- [RECORDS SHOWN]
(** The device of a hardware report, and none of a software report *)
Definition check_device (context : string) (metadata : dict json) (selected_path : string)
    : exc unit :=
  let device_path := get "accelerated_device_path" metadata in
  let error rest := SummaryError (cat [context; " metadata.accelerated_device_path must be "; rest]) in
  if bool_decide (selected_path = "idxd") then
    of_option (error "a non-empty string for idxd summaries") (nonempty_str device_path);; mret tt
  else
    raise_if (match device_path with JNull => false | _ => true end)
      (error "null for software summaries").

(** Everything [load_report] checks of a report that was read. *)
Definition check_report (context label endpoint_role instrumentation selected_path : string)
    (artifact : string) (report : dict json) : exc loaded_report :=
  metadata ← require_dict (get "metadata" report) (context +:+ " metadata");
  metrics ← require_dict (get "metrics" report) (context +:+ " metrics");
  stages ← require_dict (get "stages" report) (context +:+ " stages");
  iterM (λ field, require_str metadata field (context +:+ " metadata");; mret tt)
    REQUIRED_REPORT_METADATA;;
  iterM (λ field, require_number metrics field (context +:+ " metrics");; mret tt)
    REQUIRED_METRIC_NAMES;;
  enabled ← require_bool stages "enabled" (context +:+ " stages");
  let actual key := py_str (get key metadata) in
  expect_str context "metadata" "endpoint_role" (actual "endpoint_role") endpoint_role;;
  expect_str context "metadata" "workload_label" (actual "workload_label") label;;
  expect_str context "metadata" "instrumentation" (actual "instrumentation") instrumentation;;
  expect_str context "metadata" "selected_path" (actual "selected_path") selected_path;;
  raise_if (negb (eqb (bool_decide (instrumentation = "on")) enabled))
    (SummaryError (cat [context; " stages.enabled="; py_repr (JBool enabled); " expected ";
                        py_repr (JBool (bool_decide (instrumentation = "on")))]));;
  of_option (SummaryError (context +:+ " metadata.run_id must be a non-empty string"))
    (nonempty_str (get "run_id" metadata));;
  iterM (check_stage context stages) REQUIRED_STAGE_NAMES;;
  check_device context metadata selected_path;;
  '(nanos, bytes) ← stage_totals stages;
  mret (LoadedReport artifact metadata metrics stages nanos bytes).

Definition load_report (report_path : path)
    (label endpoint_role run_family instrumentation selected_path : string) : io loaded_report :=
  let context :=
    cat ["label="; label; " phase=summarization endpoint_role="; endpoint_role; " run_family=";
         run_family; " artifact="; path_str report_path] in
  report ← load_json_object report_path "summarization" context;
  pure_ (check_report context label endpoint_role instrumentation selected_path
           (path_str report_path) report).

(** ** The control floor *)

Record benchmark : Type := Benchmark {
  b_name : string;
  b_mean_ns : float;
  b_median_ns : float;
  b_std_dev_ns : float;
  b_sample_count : Z;
}.

Record control_floor : Type := ControlFloor {
  cf_path : string;
  cf_suite_name : json;
  cf_schema_version : json;
  cf_benchmarks : dict benchmark;
}.

Definition control_floor_error (parts : list string) : exn :=
  SummaryError (cat ("phase=control-floor-validation " :: parts)).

- [WORK ITEM]
Out of the data above, set down the lines from the one with "enabled ← require_bool" to the one with "py_repr (JBool (bool_decide", both included, exactly as written and with no additions.

- [RESPONSE]
  enabled ← require_bool stages "enabled" (context +:+ " stages");
  let actual key := py_str (get key metadata) in
  expect_str context "metadata" "endpoint_role" (actual "endpoint_role") endpoint_role;;
  expect_str context "metadata" "workload_label" (actual "workload_label") label;;
  expect_str context "metadata" "instrumentation" (actual "instrumentation") instrumentation;;
  expect_str context "metadata" "selected_path" (actual "selected_path") selected_path;;
  raise_if (negb (eqb (bool_decide (instrumentation = "on")) enabled))
    (SummaryError (cat [context; " stages.enabled="; py_repr (JBool enabled); " expected ";
                        py_repr (JBool (bool_decide (instrumentation = "on")))]));;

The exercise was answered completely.